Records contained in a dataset
§ §

Lemma write_array_runs_spec n : forall rs array at_ rest pos cursor left_ fs,
  bytes_ok array -> 0 <= at_ ->
  (forall b, b ∈ flat_map (run_blocks v) (array_runs n array at_).1 -> b ∈ arrays) ->
  all = rs ++ (walk_runs (view fs0) v (array_runs n array at_)).1 ++ rest -> write_inv rs pos cursor left_ fs ->
  write_to (rs ++ (walk_runs (view fs0) v (array_runs n array at_)).1) (walk_runs (view fs0) v (array_runs n array at_)).2
    (write_array_runs offset src direct n fs array at_ pos cursor left_).
Proof.
  induction n as [|n IH]; intros rs array at_ rest pos cursor left_ fs Hby Hat Hin Ha Hi; cbn [write_array_runs array_runs] in *.
  { simpl. now rewrite app_nil_r. }
  destruct (run_is_zero (le_run array at_)); [simpl; rewrite app_nil_r; left; eauto 10|].
  pose proof (le_run_ok array at_ Hby Hat) as (_ & _ & Hl). set (run := le_run array at_) in *.
  specialize (IH (rs ++ (walk1 (view fs0) v (run_blocks v run)).1) array (at_ + 8) rest).
  destruct (array_runs n array (at_ + 8)) as [ars stop]. unfold walk_runs in *. simpl fst in *. simpl snd in *. cbn [walk] in *.
  destruct (same_shape_facts _ _ _ (wi_shape _ _ _ _ _ Hi)) as (_ & _ & S3 & _). rewrite S3.
  pose proof (write_arrays_spec (Z.to_nat (run_length run)) rs (to_block v run)) as Hw.
  rewrite Z2Nat.id in Hw by lia. fold (run_blocks v run) in Hw.
  destruct (walk1 (view fs0) v (run_blocks v run)) as [rs1 s1]. simpl fst in *. simpl snd in *.
  assert (Hx : exists rest1, all = rs ++ rs1 ++ rest1).
  { destruct s1; [eauto|]. destruct (walk _ ars) as [rs2 s2]. simpl in Ha. rewrite <- app_assoc in Ha. eauto. }
  destruct Hx as [rest1 Hx].
  specialize (Hw rest1 pos cursor left_ fs ltac:(intros b Hb; apply Hin; cbn [flat_map]; rewrite elem_of_app; auto) Hx Hi).
  destruct (write_arrays _ _ _ _ fs _ pos cursor left_) as [[ok|pos' cursor' left'] fs2].
  - destruct Hw as [[-> Hw]|Hw]; [left; auto|right; auto].
  - destruct Hw as [-> Hw]. destruct (walk _ ars) as [rs2 s2] eqn:Ew. simpl fst in *. simpl snd in *.
    rewrite app_assoc. apply IH; auto; [lia|intros b Hb; apply Hin; cbn [flat_map]; rewrite elem_of_app; auto|].
    rewrite Ha. now rewrite !app_assoc.
Qed.

Lemma write_double_spec n : forall rs block rest pos cursor left_ fs,
  (forall b, b ∈ seqZ block (Z.of_nat n) -> b ∈ arrays) ->
  (forall b, b ∈ flat_map (fun b => flat_map (run_blocks v) (block_runs (view fs0) v b).1) (seqZ block (Z.of_nat n)) -> b ∈ arrays) ->
  (forall b, bytes_ok (view fs0 b)) ->
  all = rs ++ (walk2 (view fs0) v (seqZ block (Z.of_nat n))).1 ++ rest -> write_inv rs pos cursor left_ fs ->
  write_to (rs ++ (walk2 (view fs0) v (seqZ block (Z.of_nat n))).1) (walk2 (view fs0) v (seqZ block (Z.of_nat n))).2
    (write_double offset src direct n fs block pos cursor left_).
Proof.
  induction n as [|n IH]; intros rs block rest pos cursor left_ fs Hin Hin2 Hby Ha Hi; cbn [write_double].
  { simpl. now rewrite app_nil_r. }
  replace (seqZ block (Z.of_nat (S n))) with (block :: seqZ (Z.succ block) (Z.of_nat n)) in *
    by (rewrite (seqZ_cons block (Z.of_nat (S n))) by lia; do 2 f_equal; lia).
  unfold walk2 in *. cbn [walk] in *.
  specialize (IH (rs ++ (walk_runs (view fs0) v (block_runs (view fs0) v block)).1) (Z.succ block) rest).
  destruct (read_block fs block) as [r fs1] eqn:E.
  pose proof (write_array_block fs block r fs1 rs pos cursor left_ Hi (Hin block ltac:(now left)) E) as Hr.
  destruct r as [array|]; [|right; auto]. destruct Hr as (-> & Hi1 & ->).
  pose proof (write_array_runs_spec (Z.to_nat (block_size v / 8)) rs (view fs0 block) 0) as Hw.
  fold (block_runs (view fs0) v block) in Hw.
  destruct (walk_runs (view fs0) v (block_runs (view fs0) v block)) as [rs1 stop]. simpl fst in *. simpl snd in *.
  assert (Hx : exists rest1, all = rs ++ rs1 ++ rest1).
  { destruct stop; [eauto|]. destruct (walk _ _) as [rs2 s2]. simpl in Ha. rewrite <- app_assoc in Ha. eauto. }
  destruct Hx as [rest1 Hx].
  specialize (Hw rest1 pos cursor left_ fs1 (Hby block) ltac:(lia)
    ltac:(intros b Hb; apply Hin2; cbn [flat_map]; rewrite elem_of_app; auto) Hx Hi1).
  destruct (write_array_runs _ _ _ _ fs1 (view fs0 block) 0 pos cursor left_) as [[ok|pos' cursor' left'] fs2].
  - destruct Hw as [[-> Hw]|Hw]; [left; auto|right; auto].
  - destruct Hw as [-> Hw]. destruct (walk _ (seqZ (Z.succ block) (Z.of_nat n))) as [rs2 s2] eqn:Ew. simpl fst in *. simpl snd in *.
    rewrite app_assoc. apply IH; auto; [intros b Hb; apply Hin; now right| |].
    + intros b Hb. apply Hin2. cbn [flat_map]. rewrite elem_of_app. auto.
    + rewrite Ha. now rewrite !app_assoc.
Qed.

§ §

TRY IT
Transcribe each record exactly. Leave nothing out.

RESPONSE BOX
Lemma write_array_runs_spec n : forall rs array at_ rest pos cursor left_ fs,
  bytes_ok array -> 0 <= at_ ->
  (forall b, b ∈ flat_map (run_blocks v) (array_runs n array at_).1 -> b ∈ arrays) ->
  all = rs ++ (walk_runs (view fs0) v (array_runs n array at_)).1 ++ rest -> write_inv rs pos cursor left_ fs ->
  write_to (rs ++ (walk_runs (view fs0) v (array_runs n array at_)).1) (walk_runs (view fs0) v (array_runs n array at_)).2
    (write_array_runs offset src direct n fs array at_ pos cursor left_).
Proof.
  induction n as [|n IH]; intros rs array at_ rest pos cursor left_ fs Hby Hat Hin Ha Hi; cbn [write_array_runs array_runs] in *.
  { simpl. now rewrite app_nil_r. }
  destruct (run_is_zero (le_run array at_)); [simpl; rewrite app_nil_r; left; eauto 10|].
  pose proof (le_run_ok array at_ Hby Hat) as (_ & _ & Hl). set (run := le_run array at_) in *.
  specialize (IH (rs ++ (walk1 (view fs0) v (run_blocks v run)).1) array (at_ + 8) rest).
  destruct (array_runs n array (at_ + 8)) as [ars stop]. unfold walk_runs in *. simpl fst in *. simpl snd in *. cbn [walk] in *.
  destruct (same_shape_facts _ _ _ (wi_shape _ _ _ _ _ Hi)) as (_ & _ & S3 & _). rewrite S3.
  pose proof (write_arrays_spec (Z.to_nat (run_length run)) rs (to_block v run)) as Hw.
  rewrite Z2Nat.id in Hw by lia. fold (run_blocks v run) in Hw.
  destruct (walk1 (view fs0) v (run_blocks v run)) as [rs1 s1]. simpl fst in *. simpl snd in *.
  assert (Hx : exists rest1, all = rs ++ rs1 ++ rest1).
  { destruct s1; [eauto|]. destruct (walk _ ars) as [rs2 s2]. simpl in Ha. rewrite <- app_assoc in Ha. eauto. }
  destruct Hx as [rest1 Hx].
  specialize (Hw rest1 pos cursor left_ fs ltac:(intros b Hb; apply Hin; cbn [flat_map]; rewrite elem_of_app; auto) Hx Hi).
  destruct (write_arrays _ _ _ _ fs _ pos cursor left_) as [[ok|pos' cursor' left'] fs2].
  - destruct Hw as [[-> Hw]|Hw]; [left; auto|right; auto].
  - destruct Hw as [-> Hw]. destruct (walk _ ars) as [rs2 s2] eqn:Ew. simpl fst in *. simpl snd in *.
    rewrite app_assoc. apply IH; auto; [lia|intros b Hb; apply Hin; cbn [flat_map]; rewrite elem_of_app; auto|].
    rewrite Ha. now rewrite !app_assoc.
Qed.

Lemma write_double_spec n : forall rs block rest pos cursor left_ fs,
  (forall b, b ∈ seqZ block (Z.of_nat n) -> b ∈ arrays) ->
  (forall b, b ∈ flat_map (fun b => flat_map (run_blocks v) (block_runs (view fs0) v b).1) (seqZ block (Z.of_nat n)) -> b ∈ arrays) ->
  (forall b, bytes_ok (view fs0 b)) ->
  all = rs ++ (walk2 (view fs0) v (seqZ block (Z.of_nat n))).1 ++ rest -> write_inv rs pos cursor left_ fs ->
  write_to (rs ++ (walk2 (view fs0) v (seqZ block (Z.of_nat n))).1) (walk2 (view fs0) v (seqZ block (Z.of_nat n))).2
    (write_double offset src direct n fs block pos cursor left_).
Proof.
  induction n as [|n IH]; intros rs block rest pos cursor left_ fs Hin Hin2 Hby Ha Hi; cbn [write_double].
  { simpl. now rewrite app_nil_r. }
  replace (seqZ block (Z.of_nat (S n))) with (block :: seqZ (Z.succ block) (Z.of_nat n)) in *
    by (rewrite (seqZ_cons block (Z.of_nat (S n))) by lia; do 2 f_equal; lia).
  unfold walk2 in *. cbn [walk] in *.
  specialize (IH (rs ++ (walk_runs (view fs0) v (block_runs (view fs0) v block)).1) (Z.succ block) rest).
  destruct (read_block fs block) as [r fs1] eqn:E.
  pose proof (write_array_block fs block r fs1 rs pos cursor left_ Hi (Hin block ltac:(now left)) E) as Hr.
  destruct r as [array|]; [|right; auto]. destruct Hr as (-> & Hi1 & ->).
  pose proof (write_array_runs_spec (Z.to_nat (block_size v / 8)) rs (view fs0 block) 0) as Hw.
  fold (block_runs (view fs0) v block) in Hw.
  destruct (walk_runs (view fs0) v (block_runs (view fs0) v block)) as [rs1 stop]. simpl fst in *. simpl snd in *.
  assert (Hx : exists rest1, all = rs ++ rs1 ++ rest1).
  { destruct stop; [eauto|]. destruct (walk _ _) as [rs2 s2]. simpl in Ha. rewrite <- app_assoc in Ha. eauto. }
  destruct Hx as [rest1 Hx].
  specialize (Hw rest1 pos cursor left_ fs1 (Hby block) ltac:(lia)
    ltac:(intros b Hb; apply Hin2; cbn [flat_map]; rewrite elem_of_app; auto) Hx Hi1).
  destruct (write_array_runs _ _ _ _ fs1 (view fs0 block) 0 pos cursor left_) as [[ok|pos' cursor' left'] fs2].
  - destruct Hw as [[-> Hw]|Hw]; [left; auto|right; auto].
  - destruct Hw as [-> Hw]. destruct (walk _ (seqZ (Z.succ block) (Z.of_nat n))) as [rs2 s2] eqn:Ew. simpl fst in *. simpl snd in *.
    rewrite app_assoc. apply IH; auto; [intros b Hb; apply Hin; now right| |].
    + intros b Hb. apply Hin2. cbn [flat_map]. rewrite elem_of_app. auto.
    + rewrite Ha. now rewrite !app_assoc.
Qed.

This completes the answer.